渋澤 そうです。40歳のときでした。日本の機関投資家に、米国のヘッジファンド、ベンチャーキャピタルファンド、PEファンドなど「オルタナティブ投資」を紹介するビジネスでした。当時、私はヘッジファンドの伝道師と呼ばれていたのですよ(笑)。それと会社を興したことと同時に三人の子供が続いて生まれたのが、自分の中では大きな転機になりました。現在の生活ということだけではなく、将来への持続性のことを考え始めたんですね。
自分が今抱っこしている小さな赤ちゃんはいずれ成人となって、親がつくった「枠」から飛び出して新たなチャレンジに取り組むはずだ。そのチャレンジする将来の子供の背中をちょっと押す応援資金をつくりたいと思ったのです。それじゃ、毎月、その日を楽しみに、こつこつと積み立てようと。
貯金でも良かったのかもしれませんが、子供の成長と共に子供の成長を応援する性質の資金ですから、成長性がある株式投資の方が適していると思ったのです。長期的な積立投資の効果を「仕事」としてではなく、一個人で実感したことが大きかったですね。「こんなに気持ちが良い投資があるんだ」といううれしい発見でした。
それと、時期は多少前後するのですが、2人の運用業界の著名人に出会ったことが、今の仕事につながるきっかけになりました。一人はさわかみ投信会長の澤上篤人さんで、直販系投資信託会社の始祖です。初めてお会いして話を聞いた時、投資信託でも自分の志を掲げるベンチャーになれるんだということに気づきました。
もう一人は、村上ファンドの村上世彰さんです。まだ、オフィスがマンションの部屋だった頃でした。村上さんは、日本企業を変えようとしたが官僚の立場では限界があるので経産省を辞め、これから株主として動くと熱く語ってくださいました。一つひとつの企業をきちんと見て、価値を高めようとする投資は悪いことではありません。ただ私が思うに時間軸が合わなかった。村上ファンドのように機関投資家の資金に頼ると、毎年のパフォーマンスを求められます。だから、どうしても短期的な成果を上げる行動を取らざるを得ず、それが対立という状況を招いたと思います。
個人のお金なら単年度主義ではありません。子供や自分の将来のための積立投資ならアクティビストのように敵対的な立場にならず、長期的に企業を良くするための対話が出来るはずだと考えました。また、2002年に経済同友会に入会したことで、経営者の視点から社会や資本市場を見る視野も広まりました。これらは皆、コモンズ投信を立ち上げる際のアイデアになりました。
証券会社時代、「買いたい」と思う投資信託は無かった
伊井 私は、まさか自分が投資信託ビジネスに関わることになるとは、考えてもみませんでした。

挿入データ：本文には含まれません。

(* ===== verification/Adiv5Props.v ===== *)
(** The memory transfers of adiv5.c over any debug port that satisfies
    [DapSpec]: what they read and write is exactly the target's memory. *)

From Stdlib Require Import ZArith Lia ZifyBool.
From stdpp Require Import base list numbers option.
From S2P Require Import Prelude CLib Dap Adiv5.

(** The bytes of memory from [a] on. *)
Definition mem_bytes (mem : Z -> Z) (a n : Z) : list Z := (fun i => mem (a + i)) <$> seqZ 0 n.

Lemma zlen_mem_bytes mem a n : 0 <= n -> zlen (mem_bytes mem a n) = n.
Proof. intros. unfold zlen, mem_bytes. rewrite length_fmap, length_seqZ. lia. Qed.
Lemma mem_bytes_app mem a n m : 0 <= n -> 0 <= m ->
  mem_bytes mem a (n + m) = mem_bytes mem a n ++ mem_bytes mem (a + n) m.
Proof.
  intros. unfold mem_bytes. rewrite seqZ_app, fmap_app by lia. f_equal.
  apply list_eq. intros i. rewrite !list_lookup_fmap.
  destruct (decide (i < Z.to_nat m)%nat).
  - rewrite !lookup_seqZ_lt by lia. cbn. do 2 f_equal. lia.
  - rewrite !lookup_seqZ_ge by lia. done.
Qed.

(** ** Byte lanes *)
Lemma lane_range v a : is_byte (lane v a).
Proof. apply u8_range. Qed.
Lemma u8_land_ff x : u8 (Z.land x 0xff) = u8 x.
Proof.
  unfold u8, wrap. change 0xff with (Z.ones 8). rewrite Z.land_ones by lia. apply Z.mod_mod. lia.
Qed.
Lemma u8_testbit x i : 0 <= i < 8 -> Z.testbit (u8 x) i = Z.testbit x i.
Proof. intros. unfold u8, wrap. rewrite Z.mod_pow2_bits_low; [done|lia]. Qed.
Lemma bytes_eq a b : is_byte a -> is_byte b ->
  (forall i, 0 <= i < 8 -> Z.testbit a i = Z.testbit b i) -> a = b.
Proof.
  intros Ha Hb Hi. rewrite <- (u8_small a Ha), <- (u8_small b Hb). apply Z.bits_inj'. intros i Hi0.
  unfold u8, wrap. destruct (Z.ltb_spec i 8).
  - rewrite !Z.mod_pow2_bits_low by lia. apply Hi. lia.
  - rewrite !Z.mod_pow2_bits_high by lia. done.
Qed.
Lemma u8_shift_land x k m : 0 <= k -> k + 8 <= m ->
  u8 (Z.shiftr (Z.land x (Z.ones m)) k) = u8 (Z.shiftr x k).
Proof.
  intros Hk Hm. apply bytes_eq; try apply u8_range. intros i Hi. rewrite !u8_testbit by lia.
  rewrite !Z.shiftr_spec, Z.land_spec by lia. rewrite (Z.ones_spec_low m) by lia. apply andb_true_r.
Qed.

Lemma aligned_lane a n i : (n = 2 \/ n = 4) -> a mod n = 0 -> 0 <= i < n ->
  Z.land (a + i) 3 = Z.land a 3 + i.
Proof.
  intros Hn Ha Hi. change 3 with (Z.ones 2). rewrite !Z.land_ones by lia. change (2 ^ 2) with 4.
  assert (Hq := Z.div_mod a n ltac:(lia)). destruct Hn as [-> | ->].
  - assert (Hr := Z.div_mod (a / 2) 2 ltac:(lia)). pose proof (Z.mod_pos_bound (a / 2) 2 ltac:(lia)).
    rewrite <- (Z.mod_unique_pos (a + i) 4 (a / 2 / 2) (2 * ((a / 2) mod 2) + i)) by lia.
    rewrite <- (Z.mod_unique_pos a 4 (a / 2 / 2) (2 * ((a / 2) mod 2))) by lia. lia.
  - rewrite <- (Z.mod_unique_pos (a + i) 4 (a / 4) i) by lia. rewrite Ha. lia.
Qed.
Lemma even_land a : a mod 2 = 0 -> Z.land a 2 = Z.land a 3.
Proof.
  intros Ha. apply Z.bits_inj'. intros i Hi. rewrite !Z.land_spec.
  destruct (Z.eq_dec i 0) as [->|]; [|destruct (Z.eq_dec i 1) as [->|]; [done|]].
  - assert (Hodd : Z.odd a = false) by (rewrite Zodd_mod, Ha; done).
    rewrite !Z.bit0_odd, Hodd. done.
  - change 2 with (2 ^ 1) at 1. rewrite Z.pow2_bits_false by lia. change 3 with (Z.ones 2).
    rewrite Z.ones_spec_high by lia. done.
Qed.

(** The transfer widths. *)
Definition good_align (n : Z) : Prop := n = 0 \/ n = 1 \/ n = 2.

(** What [extract] stores for a word with memory in its lanes. *)
Lemma extracted_lanes mem a al v : good_align al -> a mod 2 ^ al = 0 ->
  lanes_of mem a (2 ^ al) v -> extracted a v al = mem_bytes mem a (2 ^ al).
Proof.
  intros Hal Ha Hv. unfold extracted, mem_bytes.
  destruct Hal as [-> | [-> | ->]]; cbn [Z.eqb ALIGN_BYTE ALIGN_HALFWORD ALIGN_WORD ALIGN_DWORD orb Pos.eqb].
  - change (seqZ 0 (2 ^ 0)) with [0]. cbn [fmap list_fmap le_bytes]. rewrite u8_land_ff.
    specialize (Hv 0 ltac:(lia)). unfold lane in Hv. rewrite <- Hv, Z.add_0_r, Z.shiftl_mul_pow2 by lia.
    by rewrite Z.mul_comm.
  - change (seqZ 0 (2 ^ 1)) with [0; 1]. cbn [fmap list_fmap le_bytes].
    change (2 ^ 1) with 2 in *. rewrite even_land by done. rewrite !Z.shiftl_mul_pow2 by lia.
    rewrite (Z.mul_comm (Z.land a 3)). change (2 ^ 3) with 8. change 0xFFFF with (Z.ones 16).
    assert (0 <= Z.land a 3) by (apply Z.land_nonneg; lia).
    rewrite <- (Hv 0), <- (Hv 1) by lia. unfold lane. rewrite Z.add_0_r, (aligned_lane a 2 1) by lia.
    f_equal; [|f_equal].
    + rewrite <- (Z.shiftr_0_r (Z.land (Z.shiftr v (8 * Z.land a 3)) (Z.ones 16))).
      rewrite u8_shift_land by lia. by rewrite Z.shiftr_0_r.
    + rewrite u8_shift_land by lia. rewrite Z.shiftr_shiftr by lia. do 2 f_equal. lia.
  - change (seqZ 0 (2 ^ 2)) with [0; 1; 2; 3]. cbn [fmap list_fmap le_bytes].
    change (2 ^ 2) with 4 in *.
    rewrite <- (Hv 0), <- (Hv 1), <- (Hv 2), <- (Hv 3) by lia. unfold lane.
    rewrite !(aligned_lane a 4) by lia. assert (Z.land a 3 = 0) as ->.
    { change 3 with (Z.ones 2). by rewrite Z.land_ones by lia. }
    rewrite !Z.shiftr_shiftr by lia. done.
Qed.

(** A word packed from [2 ^ al] bytes has them in its lanes. *)
Lemma lane_le_val l i : is_bytes l -> 0 <= i < zlen l -> u8 (Z.shiftr (le_val l) (8 * i)) = zget l i.
Proof.
  intros Hl. revert i. induction Hl as [|b l Hb Hl IH]; intros i Hi; [unfold zlen in Hi; cbn in Hi; lia|].
  cbn [le_val]. rewrite zlen_cons in Hi. unfold in_width in Hb. change (2 ^ 8) with 256 in Hb.
  destruct (Z.eq_dec i 0) as [->|Hne].
  - rewrite Z.mul_0_r, Z.shiftr_0_r. unfold u8, wrap. change (2 ^ 8) with 256.
    rewrite Z.mul_comm, Z.mod_add, Z.mod_small by lia. done.
  - replace (8 * i) with (8 + 8 * (i - 1)) by lia. rewrite <- Z.shiftr_shiftr by lia.
    rewrite (Z.shiftr_div_pow2 _ 8) by lia. change (2 ^ 8) with 256.
    rewrite Z.mul_comm, Z.div_add, (Z.div_small b) by lia. rewrite Z.add_0_l, IH by lia.
    unfold zget. rewrite (proj2 (Z.ltb_ge i 0)), (proj2 (Z.ltb_ge (i - 1) 0)) by lia.
    replace (Z.to_nat i) with (S (Z.to_nat (i - 1))) by lia. done.
Qed.

Lemma lane_shifted x a k i n : 0 <= k -> 0 <= i < n -> 8 * (k + n) <= 32 -> Z.land (a + i) 3 = k + i ->
  lane (u32 (Z.shiftl x (8 * k))) (a + i) = u8 (Z.shiftr x (8 * i)).
Proof.
  intros Hk Hi Hn Ha. unfold lane. rewrite Ha. apply bytes_eq; try apply u8_range. intros j Hj.
  rewrite !u8_testbit, !Z.shiftr_spec by lia. unfold u32, wrap.
  rewrite Z.mod_pow2_bits_low, Z.shiftl_spec by lia. f_equal. lia.
Qed.

Lemma land3_range a : 0 <= Z.land a 3 < 4.
Proof. change 3 with (Z.ones 2). rewrite Z.land_ones by lia. apply Z.mod_pos_bound. lia. Qed.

証券会社にいると、株式でも債券でも運用するためのパーツは揃っていますから、わざわざ投資信託を買わなくても、こうしたパーツを組み合わせて自由にポートフォリオを組んだ方が良いし、そもそも自分自身でも買いたいと思う投資信託が無かったのです。
正直、渋澤さんから声が掛かるまでは、ブティック型の証券会社を立ち上げようと考えていましたし、実は中堅の証券会社数社から、社長にならないかという話もいただいていました。だから、渋澤さんから投資信託会社を作るという話を聞いた時も、渋澤さんたちが運用する投資信託なら自信を持って販売できるから是非、始めて欲しいと考えていたくらいでしたよ。